Stored data entries:
(* ===== verification/PerfAttach.v ===== *)
(** * Probes with a semaphore (bloodhound/src/usdt.rs)

    aya does not expose the reference counter of a uprobe, so the daemon opens
    such a probe itself: it fills in a [perf_event_attr], calls
    [perf_event_open], sets the BPF program and enables the event.  The open
    events of the kernel are a table from descriptors; what the kernel answers
    to each call is a parameter.  An owned descriptor is closed when it is
    dropped. *)

From S2P Require Import Prelude Layout Records Common Json Utf8 Event Usdt Bpf Loader Elf UsdtRegistry.

Local Open Scope string_scope.
Local Open Scope Z_scope.
Local Open Scope list_scope.
#[local] Obligation Tactic := idtac.

Module PerfEventAttr.
Record PerfEventAttr : Type := mk {
  type_ : Z; size : Z; config : Z; sample_period : Z; sample_type : Z; read_format : Z; flags : Z;
  wakeup_events : Z; bp_type : Z; config1 : Z; config2 : Z; _reserved : list Z }.

#[global] Program Instance repr : ReprC PerfEventAttr := {|
  layout := [FU 4; FU 4; FU 8; FU 8; FU 8; FU 8; FU 8; FU 4; FU 4; FU 8; FU 8; FUs 7 8]%nat;
  of_vals := fun v =>
    let '(type_, (size, (config, (sample_period, (sample_type, (read_format, (flags, (wakeup_events,
         (bp_type, (config1, (config2, (_reserved, tt)))))))))))) := v in
    mk type_ size config sample_period sample_type read_format flags wakeup_events bp_type config1 config2
      _reserved;
  to_vals := fun a =>
    (type_ a, (size a, (config a, (sample_period a, (sample_type a, (read_format a, (flags a,
    (wakeup_events a, (bp_type a, (config1 a, (config2 a, (_reserved a, tt)))))))))))) |}.
Next Obligation. by intros []. Qed.
Next Obligation. by intros; destruct_prod. Qed.
Next Obligation. solve_pos. Qed.
Abbreviation t := PerfEventAttr (only parsing).

(** The attribute of a uprobe, the other fields [Default::default()]. *)
Definition uprobe (pmu_type path_ptr probe_offset semaphore_offset : Z) : PerfEventAttr :=
  mk pmu_type (Z.of_nat (size_of PerfEventAttr)) (Z.shiftl semaphore_offset 32) 0 0 0 0 0 0
    path_ptr probe_offset (replicate 7 0).
End PerfEventAttr.

(** ** What the kernel makes of it *)

(** An open event: the attribute it was opened with, the BPF program, whether
    it is enabled. *)
Record PerfEvent : Type := mkPerf { pe_attr : list byte; pe_program : option Z; pe_enabled : bool }.

Abbreviation PerfTable := (gmap Z PerfEvent).

(** The answers: the file with the PMU type; the descriptor a call of
    [perf_event_open] returns, which the process does not use yet; the program's
    descriptor; the two requests. *)
Record PerfKernel : Type := mkPerfKernel {
  pmu_file : option (list byte);
  perf_open : list byte -> PerfTable -> option Z;
  program_fd : option Z;
  set_bpf : Z -> bool;
  enable : Z -> bool;
  open_fresh : forall attr t fd, perf_open attr t = Some fd -> t !! fd = None }.

(** The uprobe an attribute describes: the counter's offset is in the upper
    half of [config], the path is the string at [config1] in the memory of the
    caller. *)
Record Uprobe : Type := mkUprobe { up_pmu : Z; up_path : list byte; up_offset : Z; up_ref_ctr : Z }.

Definition uprobe_of (memory : Z -> list byte) (attr : list byte) : option Uprobe :=
  let a : PerfEventAttr.t := read_unaligned attr in
  if negb (PerfEventAttr.size a =? len attr) then None else
  Some (mkUprobe (PerfEventAttr.type_ a) (until_nul (memory (PerfEventAttr.config1 a)))
          (PerfEventAttr.config2 a) (Z.shiftr (PerfEventAttr.config a) 32)).

(** ** Attaching *)

(** [str::parse::<u32>] *)
Fixpoint decimal (acc : Z) (bs : list byte) : option Z :=
  match bs with
  | [] => Some acc
  | b :: bs =>
      let v := byte.unsigned b - 48 in
      if (0 <=? v) && (v <=? 9) then decimal (acc * 10 + v) bs else None
  end.
Definition parse_u32 (bs : list byte) : option Z :=
  let ds := match bs with b :: r => if byte.unsigned b =? 43 then r else bs | [] => [] end in
  match ds with
  | [] => None
  | _ => n ← decimal 0 ds; if n <=? U32_MAX then Some n else None
  end.

(** [CString::new]: the bytes with their terminator, if there is none inside. *)
Definition c_string (bs : list byte) : option (list byte) :=
  if existsb (byte_eqb NUL) bs then None else Some (bs ++ [NUL]).

Section Attach.
Context (k : PerfKernel).

Definition set_event (fd : Z) (e : PerfEvent) (t : PerfTable) : PerfTable := <[fd := e]> t.

(** Dropping the descriptor closes the event. *)
Definition drop_fd (fd : Z) (t : PerfTable) : PerfTable := delete fd t.

(** [path_ptr] is where the terminated path is in memory. *)
Definition attach_uprobe_with_semaphore (target : list byte) (path_ptr probe_offset semaphore_offset : Z)
    (pad : nat -> byte) (t : PerfTable) : result Z * PerfTable :=
  match pmu_file k with
  | None => (Err "reading uprobe PMU type", t)
  | Some text =>
      match parse_u32 (trim text) with
      | None => (Err "parsing uprobe PMU type", t)
      | Some pmu_type =>
          match c_string target with
          | None => (Err "encoding verified USDT target path", t)
          | Some _ =>
              let attr := as_bytes pad (PerfEventAttr.uprobe pmu_type path_ptr probe_offset semaphore_offset) in
              match perf_open k attr t with
              | None => (Err "opening semaphore-backed uprobe", t)
              | Some fd =>
                  let t := set_event fd (mkPerf attr None false) t in
                  match program_fd k with
                  | None => (Err "program is not loaded", drop_fd fd t)
                  | Some program_fd =>
                      if negb (set_bpf k fd) then
                        (Err "attaching BPF program to semaphore-backed uprobe", drop_fd fd t) else
                      let t := set_event fd (mkPerf attr (Some program_fd) false) t in
                      if negb (enable k fd) then (Err "enabling semaphore-backed uprobe", drop_fd fd t) else
                      (Ok fd, set_event fd (mkPerf attr (Some program_fd) true) t)
                  end
              end
          end
      end
  end.
End Attach.

(** [AttachmentLinks::rollback]: the descriptors after the checkpoint are
    dropped, from the front. *)
Definition rollback_links (checkpoint : nat) (links : list Z) (t : PerfTable) : list Z * PerfTable :=
  (take checkpoint links, foldl (fun t fd => drop_fd fd t) t (drop checkpoint links)).

(** ** Bounded values *)

Section Bounded.
Context `{Base64}.

Definition bounded_bytes (bytes : list byte) (capture_limit : Z) (observed_length : option Z) (truncated : bool) : json :=
  obj [("base64", JStr (b64_encode bytes)); ("capture_limit", JNum capture_limit);
       ("observed_length", match observed_length with Some n => JNum n | None => JNull end);
       ("truncated", JBool truncated)].

Definition bounded_utf8 (bytes : list byte) (capture_limit : Z) (truncated : bool) : json + ReasonCode :=
  if utf8_valid bytes then
    inl (obj [("value", JStr (bstr bytes)); ("capture_limit", JNum capture_limit); ("truncated", JBool truncated)])
  else inr AbiIncompatible.
End Bounded.

(** ** Facts *)

Lemma perf_attr_size : size_of PerfEventAttr.t = 128%nat.
Proof. reflexivity. Qed.

Lemma decimal_nonneg bs : forall acc n, 0 <= acc -> decimal acc bs = Some n -> 0 <= n.
Proof.
  induction bs as [|b bs IH]; intros acc n Ha; cbn; [by intros [= <-]|].
  destruct (((0 <=? byte.unsigned b - 48) && (byte.unsigned b - 48 <=? 9))%bool) eqn:E; [|done].
  apply andb_prop in E as [E _]. apply Z.leb_le in E. apply IH. lia.
Qed.

Lemma parse_u32_range bs n : parse_u32 bs = Some n -> in_u 32 n.
Proof.
  unfold parse_u32. destruct (match bs with [] => _ | b :: r => _ end) as [|d ds]; [done|].
  destruct (decimal 0 (d :: ds)) as [m|] eqn:E; [|done]. cbn.
  destruct (m <=? U32_MAX) eqn:El; [|done]. intros [= <-]. apply Z.leb_le in El.
  apply decimal_nonneg in E; [|lia]. unfold in_u, U32_MAX in *. lia.
Qed.

Lemma c_string_no_nul bs cs : c_string bs = Some cs -> (NUL ∉ bs) /\ cs = (bs ++ [NUL]).
Proof.
  unfold c_string. destruct (existsb (byte_eqb NUL) bs) eqn:E; [done|]. intros [= <-]. split; [|done].
  intros Hin. apply not_true_iff_false in E. apply E, List.existsb_exists. exists NUL.
  split; [by apply list_elem_of_In|done].
Qed.

Lemma uprobe_in_range pmu ptr off sem :
  in_u 32 pmu -> in_u 64 ptr -> in_u 64 off -> in_u 32 sem ->
  in_range (PerfEventAttr.uprobe pmu ptr off sem).
Proof.
  unfold in_u. intros H1 H2 H3 H4. unfold in_range, PerfEventAttr.uprobe. rewrite perf_attr_size.
  cbn [to_vals PerfEventAttr.repr layout vals_wf fst snd fwf PerfEventAttr.type_ PerfEventAttr.size
    PerfEventAttr.config PerfEventAttr.sample_period PerfEventAttr.sample_type PerfEventAttr.read_format
    PerfEventAttr.flags PerfEventAttr.wakeup_events PerfEventAttr.bp_type PerfEventAttr.config1
    PerfEventAttr.config2 PerfEventAttr._reserved]. unfold in_u.
  rewrite Z.shiftl_mul_pow2 by lia. cbn in *. repeat split; try lia. repeat constructor; lia.
Qed.

(** The kernel reads back what the daemon encoded. *)
Lemma uprobe_encoded pad memory pmu ptr off sem target rest :
  in_u 32 pmu -> in_u 64 ptr -> in_u 64 off -> in_u 32 sem ->
  NUL ∉ target -> memory ptr = target ++ [NUL] ++ rest ->
  uprobe_of memory (as_bytes pad (PerfEventAttr.uprobe pmu ptr off sem)) = Some (mkUprobe pmu target off sem).
Proof.
  intros H1 H2 H3 H4 Hn Hm. unfold uprobe_of.
  pose proof (read_as_bytes pad (PerfEventAttr.uprobe pmu ptr off sem) []) as E. rewrite app_nil_r in E.
  rewrite E by (by apply uprobe_in_range). rewrite len_as_bytes. unfold PerfEventAttr.uprobe. cbn [
    PerfEventAttr.type_ PerfEventAttr.size PerfEventAttr.config PerfEventAttr.config1 PerfEventAttr.config2].
  rewrite Z.eqb_refl. cbn [negb]. rewrite Hm. cbn [app]. rewrite until_nul_app_nul by done.
  unfold in_u in H4. by rewrite Z.shiftr_shiftl_l, Z.shiftl_0_r by lia.
Qed.

(** Attaching a probe with a semaphore.  On success the returned
    descriptor is new, its event runs the program and is enabled, and what the
    kernel reads from its 128-byte attribute is the uprobe at that offset of
    the target with that reference counter; no other event changes.  On every
    error, the ones after the event was opened included, the open events are
    exactly those from before. *)
Theorem semaphore_probe_attached k memory target ptr off sem pad rest t r t' :
  in_u 64 ptr -> in_u 64 off -> in_u 32 sem -> memory ptr = target ++ [NUL] ++ rest ->
  attach_uprobe_with_semaphore k target ptr off sem pad t = (r, t') ->
  (exists fd program pmu attr, r = Ok fd /\ t !! fd = None /\ program_fd k = Some program /\
     t' = <[fd := mkPerf attr (Some program) true]> t /\
     length attr = 128%nat /\ uprobe_of memory attr = Some (mkUprobe pmu target off sem)) \/
  (exists m, r = Err m /\ t' = t).
Proof.
  intros Hp Ho Hs Hm. unfold attach_uprobe_with_semaphore.
  destruct (pmu_file k) as [text|]; [|intros [= <- <-]; right; by eexists].
  destruct (parse_u32 (trim text)) as [pmu|] eqn:Eu; [|intros [= <- <-]; right; by eexists].
  destruct (c_string target) as [cs|] eqn:Ec; [|intros [= <- <-]; right; by eexists].
  apply c_string_no_nul in Ec as [Hn _]. apply parse_u32_range in Eu.
  destruct (perf_open k _ t) as [fd|] eqn:Ef; [|intros [= <- <-]; right; by eexists].
  apply open_fresh in Ef as Hfresh. unfold set_event, drop_fd.
  destruct (program_fd k) as [program|]; [|intros [= <- <-]; right; eexists; by rewrite delete_insert_id].
  destruct (set_bpf k fd); cbn [negb]; [|intros [= <- <-]; right; eexists; by rewrite delete_insert_id].
  rewrite insert_insert_eq. destruct (enable k fd); cbn [negb].
  2:{ intros [= <- <-]; right; eexists; by rewrite delete_insert_id. }
  rewrite insert_insert_eq. intros [= <- <-]. left. exists fd, program, pmu. eexists. do 3 (split; [done|]). split; [reflexivity|]. split.
  - by rewrite length_as_bytes, perf_attr_size.
  - by eapply uprobe_encoded.
Qed.

(** The events opened on some descriptors, in order. *)
Definition open_all (t : PerfTable) (l : list (Z * PerfEvent)) : PerfTable :=
  foldl (fun t p => set_event p.1 p.2 t) t l.

Lemma delete_open_all fd l : forall t, fd ∉ l.*1 -> delete fd (open_all t l) = open_all (delete fd t) l.
Proof.
  induction l as [|[f e] l IH]; intros t Hl; [done|]. cbn in *. apply not_elem_of_cons in Hl as [Hne Hl].
  rewrite IH by done. unfold set_event. by rewrite delete_insert_ne.
Qed.

(** Rolling back to a checkpoint closes exactly the events attached since. *)
Theorem rollback_closes old new t (opened : list PerfEvent) :
  NoDup new -> length opened = length new -> Forall (fun fd => t !! fd = None) new ->
  rollback_links (length old) (old ++ new) (open_all t (zip new opened)) = (old, t).
Proof.
  intros Hnd Hl Hf. unfold rollback_links. rewrite take_app_length, drop_app_length. f_equal.
  revert opened t Hl Hf. induction Hnd as [|fd new Hfd _ IH]; intros opened t Hl Hf; [by destruct opened|].
  destruct opened as [|e opened]; [done|]. apply Forall_cons in Hf as [Hft Hf]. cbn.
  unfold drop_fd at 2. rewrite delete_open_all by (rewrite fst_zip by (cbn in Hl; lia); done).
  unfold set_event. rewrite delete_insert_id by done. apply IH; [by injection Hl|done].
Qed.

(** A kernel that accepts everything, and one whose enable request fails. *)
Definition demo_open (_ : list byte) (t : PerfTable) : option Z :=
  match t !! 5 with None => Some 5 | Some _ => None end.

Lemma demo_open_fresh attr t fd : demo_open attr t = Some fd -> t !! fd = None.
Proof. unfold demo_open. destruct (t !! 5) eqn:E; [done|]. by intros [= <-]. Qed.

Definition demo_kernel (enables : bool) : PerfKernel :=
  mkPerfKernel (Some (str_bytes "8" ++ [Byte.x0a])) demo_open (Some 3) (fun _ => true) (fun _ => enables)
    demo_open_fresh.

Lemma semaphore_probe_attached_witness :
  (exists fd program pmu attr t', attach_uprobe_with_semaphore (demo_kernel true) [Byte.x61] 4096 64 16 (fun _ => NUL) ∅ = (Ok fd, t') /\
     program_fd (demo_kernel true) = Some program /\ t' = <[fd := mkPerf attr (Some program) true]> (∅ : PerfTable) /\
     uprobe_of (fun _ => [Byte.x61; NUL]) attr = Some (mkUprobe pmu [Byte.x61] 64 16)) /\
  (attach_uprobe_with_semaphore (demo_kernel false) [Byte.x61] 4096 64 16 (fun _ => NUL) ∅).2 = ∅.
Proof.
  split.
  - destruct (attach_uprobe_with_semaphore (demo_kernel true) [Byte.x61] 4096 64 16 (fun _ => NUL) ∅)
      as [r t'] eqn:E.
    assert (H := semaphore_probe_attached (demo_kernel true) (fun _ => [Byte.x61; NUL]) [Byte.x61] 4096 64 16
      (fun _ => NUL) [] ∅ r t' ltac:(unfold in_u; lia) ltac:(unfold in_u; lia) ltac:(unfold in_u; lia) eq_refl E).
    destruct H as [(fd & program & pmu & attr & -> & _ & Hp & Ht & _ & Hu)|(m & -> & _)].
    + exists fd, program, pmu, attr, t'. split; [reflexivity|]. split; [exact Hp|]. split; [exact Ht|exact Hu].
    + exfalso. vm_compute in E. discriminate E.
  - destruct (attach_uprobe_with_semaphore (demo_kernel false) [Byte.x61] 4096 64 16 (fun _ => NUL) ∅)
      as [r t'] eqn:E.
    assert (H := semaphore_probe_attached (demo_kernel false) (fun _ => [Byte.x61; NUL]) [Byte.x61] 4096 64 16
      (fun _ => NUL) [] ∅ r t' ltac:(unfold in_u; lia) ltac:(unfold in_u; lia) ltac:(unfold in_u; lia) eq_refl E).
    destruct H as [(fd & program & pmu & attr & -> & _)|(m & -> & ->)].
    + exfalso. vm_compute in E. discriminate E.
    + reflexivity.
Defined.

Lemma rollback_closes_witness :
  rollback_links 1 [9; 5; 6] (open_all ∅ [(5, mkPerf [] None true); (6, mkPerf [] None false)]) = ([9], ∅).
Proof.
  apply (rollback_closes [9] [5; 6] ∅ [mkPerf [] None true; mkPerf [] None false]).
  - apply (bool_decide_unpack _). vm_compute. exact I.
  - reflexivity.
  - repeat constructor.
Defined.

→ **Problem**
How many of the lines above include the string "split"? Answer with the number only.

→ **Response to this task**
6